Era uma sensação curiosa ser o único cliente com um copo de uísque no meio da tarde num café tipicamente novaiorquino, uma dose de álcool entre tantos lates, capuccinos e mufins das outras mesas. Curiosa e que, ao mesmo tempo, não me incomodava. Ninguém se importaria com aquilo nem que o copo estivesse cheio de sangue. No mês de Janeiro toda aquela falsa preocupação com o próximo que acontece no mês de Dezembro, inspirada pelo Dia de Ação de Graças e em seguida o Natal, desaparecia. Todas as pessoas voltavam a se importar unicamente com as suas próprias vidas e os seus fracassos e infelicidades particulares. Aliás, elas voltavam a não se dar ao trabalho de se iludirem ou tentarem iludir uns aos outros de que se preocupavam com alguma coisa além delas mesmas. A sensação de estar sozinho num mundo onde ninguém se importa. Um mundo onde você se sente um lobo solitário numa floresta de aço e concreto, cercado por um enxame de milhões de seres de carne e smartphones, o tempo todo, e ainda assim solitário. Sorvi mais um gole generoso de uísque.
Fiz um sinal com a mão. Uma moça loira, com os cabelos compridos e finos e uma franja bem cortada, dos seus vinte e poucos anos, que provavelmente trabalhava ali pra pagar a faculdade, atendeu ao meu chamado e trouxe a garrafa de Jack Daniels imediatamente. Ela atendia com um sorriso tímido, embora simpático. Enquanto ela servia a bebida, pensei em fazer uma graça com uma das minhas músicas preferidas do AC/DC e cantar "She's Got The Jack". Projetei na minha mente e preferi me calar, além do próprio mr. Daniels, ela era o que eu tinha mais próximo de ser um amigo ali. No mínimo, era alguém que não se fazia indiferente à minha presença e eu poderia acabar arruinando isso se agisse feito um babaca. Antes que ela lançasse um movimento de retirada, pedi que deixasse a garrafa e retribuí o sorriso simpático que ela lançara inicialmente. Ela consentiu, mais simpática ainda dessa vez. Consegui interpretar um certo alívio no seu semblante ao perceber que não estava lidando com um bêbado. Quisera eu estar bêbado. Traguei mais um gole. Parei. Não... nada ainda.
Lancei um olhar por cima da garrafa. Resolvi me distrair olhando ao redor, analisando o ambiente do lugar privilegiado onde eu me encontrava, numa poltrona vermelha no fundo do Café.

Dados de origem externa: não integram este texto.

Definition set_connection_interval (v : Z) (s : statics) : statics :=
  mk_statics (con_handle s) (notifications_enabled s) v (rx_callback s)
    (hci_event_callback_registration s) (device_name s) (initialized s)
    (scan_resp_data s) (scan_resp_data_len s).

Definition set_rx_callback (v : rokot_ble_midi_callback_t) (s : statics) : statics :=
  mk_statics (con_handle s) (notifications_enabled s) (connection_interval s) v
    (hci_event_callback_registration s) (device_name s) (initialized s)
    (scan_resp_data s) (scan_resp_data_len s).

Definition set_hci_event_callback_registration (v : bool) (s : statics) : statics :=
  mk_statics (con_handle s) (notifications_enabled s) (connection_interval s)
    (rx_callback s) v (device_name s) (initialized s)
    (scan_resp_data s) (scan_resp_data_len s).

Definition set_device_name (v : list Z) (s : statics) : statics :=
  mk_statics (con_handle s) (notifications_enabled s) (connection_interval s)
    (rx_callback s) (hci_event_callback_registration s) v (initialized s)
    (scan_resp_data s) (scan_resp_data_len s).

Definition set_initialized (v : bool) (s : statics) : statics :=
  mk_statics (con_handle s) (notifications_enabled s) (connection_interval s)
    (rx_callback s) (hci_event_callback_registration s) (device_name s) v
    (scan_resp_data s) (scan_resp_data_len s).

Definition set_scan_resp_data (v : list Z) (s : statics) : statics :=
  mk_statics (con_handle s) (notifications_enabled s) (connection_interval s)
    (rx_callback s) (hci_event_callback_registration s) (device_name s)
    (initialized s) v (scan_resp_data_len s).

Definition set_scan_resp_data_len (v : Z) (s : statics) : statics :=
  mk_statics (con_handle s) (notifications_enabled s) (connection_interval s)
    (rx_callback s) (hci_event_callback_registration s) (device_name s)
    (initialized s) (scan_resp_data s) v.

Definition M (A : Type) : Type := statics -> A * statics * list call.

Definition run {A : Type} (m : M A) (s : statics) : A * statics * list call := m s.

#[global] Instance M_ret : MRet M := fun A x s => (x, s, []).
#[global] Instance M_bind : MBind M := fun A B f m s =>
  let '(x, s1, t1) := m s in
  let '(y, s2, t2) := f x s1 in
  (y, s2, t1 ++ t2).

Definition get : M statics := fun s => (s, s, []).
Definition modify (f : statics -> statics) : M unit := fun s => (tt, f s, []).
Definition emit (c : call) : M unit := fun s => (tt, s, [c]).

Definition build_scan_response (name : list Z) : M unit :=
  let name_len := Z.of_nat (length name) in
  let name_len := if 29 <? name_len then 29 else name_len in
  modify (fun s => set_scan_resp_data (<[0%nat := u8 (name_len + 1)]> (scan_resp_data s)) s);;
  modify (fun s => set_scan_resp_data
                     (<[1%nat := BLUETOOTH_DATA_TYPE_COMPLETE_LOCAL_NAME]> (scan_resp_data s)) s);;
  modify (fun s => set_scan_resp_data
                     (memcpy (scan_resp_data s) 2 name (Z.to_nat name_len)) s);;
  modify (set_scan_resp_data_len (u8 (name_len + 2))).

Section Library.

Variable T : transport.
Variable ATT_CHARACTERISTIC_7772E5DB_3868_4112_A1A9_F2669D106BF3_01_VALUE_HANDLE : Z.
Variable ATT_CHARACTERISTIC_7772E5DB_3868_4112_A1A9_F2669D106BF3_01_CLIENT_CONFIGURATION_HANDLE : Z.

Definition do_att_server_notify (con attribute_handle : Z) (value : list Z) : M Z :=
  emit (att_server_notify con attribute_handle value);;
  mret (att_server_notify_result T con attribute_handle value).

Definition send_midi_internal (midi : list Z) (len : Z) : M Z :=
  s ← get;
  if negb (notifications_enabled s) || (con_handle s =? HCI_CON_HANDLE_INVALID)
  then mret (-1) (* Not ready *)
  else
    let packet := replicate 32 0 in
    let '(packet, packet_len) := encode_ble_midi_packet packet midi len in
    if negb (att_server_can_send_packet_now T (con_handle s))
    then mret (-2) (* Cannot send right now *)
    else
      result ← do_att_server_notify (con_handle s)
        ATT_CHARACTERISTIC_7772E5DB_3868_4112_A1A9_F2669D106BF3_01_VALUE_HANDLE
        (take (Z.to_nat packet_len) packet);
      mret (if result =? 0 then 0 else -3).

Definition att_write_callback (connection_handle att_handle transaction_mode offset : Z)
    (buffer : list Z) (buffer_size : Z) : M Z :=
  (* Handle CCCD write (enable/disable notifications) *)
  if att_handle =? ATT_CHARACTERISTIC_7772E5DB_3868_4112_A1A9_F2669D106BF3_01_CLIENT_CONFIGURATION_HANDLE
  then
    modify (set_notifications_enabled
              (little_endian_read_16 buffer 0
               =? GATT_CLIENT_CHARACTERISTICS_CONFIGURATION_NOTIFICATION));;
    modify (set_con_handle connection_handle);;
    mret 0
  (* Handle incoming MIDI data *)
  else if att_handle =? ATT_CHARACTERISTIC_7772E5DB_3868_4112_A1A9_F2669D106BF3_01_VALUE_HANDLE
  then
    s ← get;
    match 2 <? buffer_size, rx_callback s with
    | true, Some f =>
        if 5 <=? buffer_size
        then emit (rx_callback_call f (byte_at buffer 2) (byte_at buffer 3) (byte_at buffer 4))
        else if 4 <=? buffer_size
        then emit (rx_callback_call f (byte_at buffer 2) (byte_at buffer 3) 0)
        else mret tt
    | _, _ => mret tt
    end;;
    mret 0
  else mret 0.

Definition packet_handler (packet_type channel : Z) (packet : hci_event) (size : Z)
  : M unit :=
  if negb (packet_type =? HCI_EVENT_PACKET) then mret tt
  else
    match packet with
    | BTSTACK_EVENT_STATE state =>
        if state =? HCI_STATE_WORKING then
          let null_addr := replicate 6 0 in
          emit (gap_advertisements_set_params 0x0020 0x0040 0 0 null_addr 0x07 0x00);;
          emit (gap_advertisements_set_data (take (Z.to_nat sizeof_adv_data) adv_data));;
          s ← get;
          emit (gap_scan_response_set_data
                  (take (Z.to_nat (scan_resp_data_len s)) (scan_resp_data s)));;
          emit (gap_advertisements_enable 1)
        else mret tt
    | HCI_SUBEVENT_LE_CONNECTION_COMPLETE connection_handle conn_interval =>
        modify (set_con_handle connection_handle);;
        modify (set_connection_interval conn_interval);;
        s ← get;
        emit (gap_request_connection_parameter_update (con_handle s)
                ROKOT_BLE_MIDI_CONN_INTERVAL_MIN ROKOT_BLE_MIDI_CONN_INTERVAL_MAX 0 100)
    | HCI_SUBEVENT_LE_CONNECTION_UPDATE_COMPLETE conn_interval =>
        modify (set_connection_interval conn_interval)
    | HCI_EVENT_LE_META_other => mret tt
    | HCI_EVENT_DISCONNECTION_COMPLETE =>
        modify (set_con_handle HCI_CON_HANDLE_INVALID);;
        modify (set_notifications_enabled false);;
        modify (set_connection_interval 0);;
        emit (gap_advertisements_enable 1)
    | HCI_EVENT_other => mret tt
    end.

Definition rokot_ble_midi_init (name : list Z) : M Z :=
  s ← get;
  if initialized s then mret (-1) (* Already initialized *)
  else
    modify (set_device_name (take 31 name));;
    build_scan_response name;;
    emit cyw43_arch_init;;
    if negb (cyw43_arch_init_result T =? 0) then mret (-2)
    else
      emit l2cap_init;;
      emit sm_init;;
      emit att_server_init;;
      modify (set_hci_event_callback_registration true);;
      emit hci_add_event_handler;;
      emit att_server_register_packet_handler;;
      emit (hci_power_control HCI_POWER_ON);;
      modify (set_initialized true);;
      mret 0.

Definition rokot_ble_midi_deinit : M unit :=
  s ← get;
  if negb (initialized s) then mret tt
  else
    emit (hci_power_control HCI_POWER_OFF);;
    emit cyw43_arch_deinit;;
    modify (set_initialized false);;
    modify (set_con_handle HCI_CON_HANDLE_INVALID);;
    modify (set_notifications_enabled false).

Definition rokot_ble_midi_get_state (s : statics) : rokot_ble_midi_state_t :=
  if notifications_enabled s then ROKOT_BLE_MIDI_READY
  else if negb (con_handle s =? HCI_CON_HANDLE_INVALID) then ROKOT_BLE_MIDI_CONNECTED
  else ROKOT_BLE_MIDI_DISCONNECTED.

Definition rokot_ble_midi_is_ready (s : statics) : bool :=
  notifications_enabled s && negb (con_handle s =? HCI_CON_HANDLE_INVALID).

Definition rokot_ble_midi_is_connected (s : statics) : bool :=
  negb (con_handle s =? HCI_CON_HANDLE_INVALID).

(** The senders fill the same arrays as in the later revision. *)
Definition rokot_ble_midi_note_on (channel note velocity : Z) : M Z :=
  send_midi_internal
    [u8 (Z.lor MIDI_NOTE_ON (Z.land channel 0x0F)); Z.land note 0x7F;
     Z.land velocity 0x7F] 3.

Definition rokot_ble_midi_note_off (channel note : Z) : M Z :=
  send_midi_internal
    [u8 (Z.lor MIDI_NOTE_OFF (Z.land channel 0x0F)); Z.land note 0x7F; 0] 3.

Definition rokot_ble_midi_control_change (channel controller value : Z) : M Z :=
  send_midi_internal
    [u8 (Z.lor MIDI_CONTROL_CHANGE (Z.land channel 0x0F));
     Z.land controller 0x7F; Z.land value 0x7F] 3.

Definition rokot_ble_midi_program_change (channel program : Z) : M Z :=
  send_midi_internal
    [u8 (Z.lor MIDI_PROGRAM_CHANGE (Z.land channel 0x0F)); Z.land program 0x7F] 2.

Definition rokot_ble_midi_pitch_bend (channel value : Z) : M Z :=
  (* Convert from -8192..+8191 to 0..16383 *)
  let bend := u16 (value + 8192) in
  send_midi_internal
    [u8 (Z.lor MIDI_PITCH_BEND (Z.land channel 0x0F));
     u8 (Z.land bend 0x7F);
     u8 (Z.land (Z.shiftr bend 7) 0x7F)] 3.

Definition rokot_ble_midi_channel_pressure (channel pressure : Z) : M Z :=
  send_midi_internal
    [u8 (Z.lor MIDI_CHANNEL_PRESSURE (Z.land channel 0x0F)); Z.land pressure 0x7F] 2.

Definition rokot_ble_midi_send_raw (data : list Z) (len : Z) : M Z :=
  if (len =? 0) || (3 <? len) then mret (-1)
  else send_midi_internal data len.

Definition rokot_ble_midi_set_callback (callback : rokot_ble_midi_callback_t) : M unit :=
  modify (set_rx_callback callback).

Definition perform (q : send_request) : M Z :=
  match q with
  | note_on channel note velocity => rokot_ble_midi_note_on channel note velocity
  | note_off channel note => rokot_ble_midi_note_off channel note
  | control_change channel controller value =>
      rokot_ble_midi_control_change channel controller value
  | program_change channel program => rokot_ble_midi_program_change channel program
  | pitch_bend channel value => rokot_ble_midi_pitch_bend channel value
  | channel_pressure channel pressure =>
      rokot_ble_midi_channel_pressure channel pressure
  | send_raw data len => rokot_ble_midi_send_raw data len
  end.

End Library.

End V1.

(** What the first revision can see of the state of the later one. *)
Definition forget (s : statics) : V1.statics :=
  V1.mk_statics (con_handle s) (notifications_enabled s) (connection_interval s)
    (rx_callback s) (hci_event_callback_registration s) (device_name s)
    (initialized s) (scan_resp_data s) (scan_resp_data_len s).

(** An outcome of the later revision as the first revision would see it. *)
Definition seen {A : Type} (r : A * statics * list call) : A * V1.statics * list call :=
  (r.1.1, forget r.1.2, r.2).

(** * Properties *)

(** ** Running the monad *)

Ltac unfold_M :=
  unfold run, retval, final, calls, ignore, do_att_server_notify,
    mbind, M_bind, mret, M_ret, get, modify, emit in *.

Lemma u8_small (x : Z) : 0 <= x < 256 -> u8 x = x.
Proof. intros Hx. unfold u8. apply Z.mod_small. exact Hx. Qed.

Lemma u16_small (x : Z) : 0 <= x < 65536 -> u16 x = x.
Proof. intros Hx. unfold u16. apply Z.mod_small. exact Hx. Qed.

Era aconchegante, sofás e poltronas confortáveis em volta das mesas quadradas, alguns bistrôs de madeira, várias luminárias e lustres pelo lugar, um balcão com várias opções de doces e bolos e atrás desse as mágicas máquinas de café. Não era muito grande, mas cada pessoa que estava ali com certeza se sentia num espaço que a abraçava e acolhia. Nas paredes, alguns quadros de pontos turísticos clássicos e tradicionais da cidade e, perto de um pequeno palco vazio ao lado da porta onde à noite aconteciam alguns shows acústicos, havia uma coleção de quadros de algumas estrelas do Blues e do Jazz - extremamente familiares pra mim, em particular. Um deles me chamou a atenção mais do que os outros: era uma pintura de Robert Johnson tocando de costas. Ele era uma lenda do Blues e um dos meus prediletos, que outrora diziam ter vendido a alma ao Diabo pra conseguir ser tão bom com as cordas, e tocar de costas era uma artimanha para "esconder a influência do demônio" sobre seus dedos, segundo os conspiradores.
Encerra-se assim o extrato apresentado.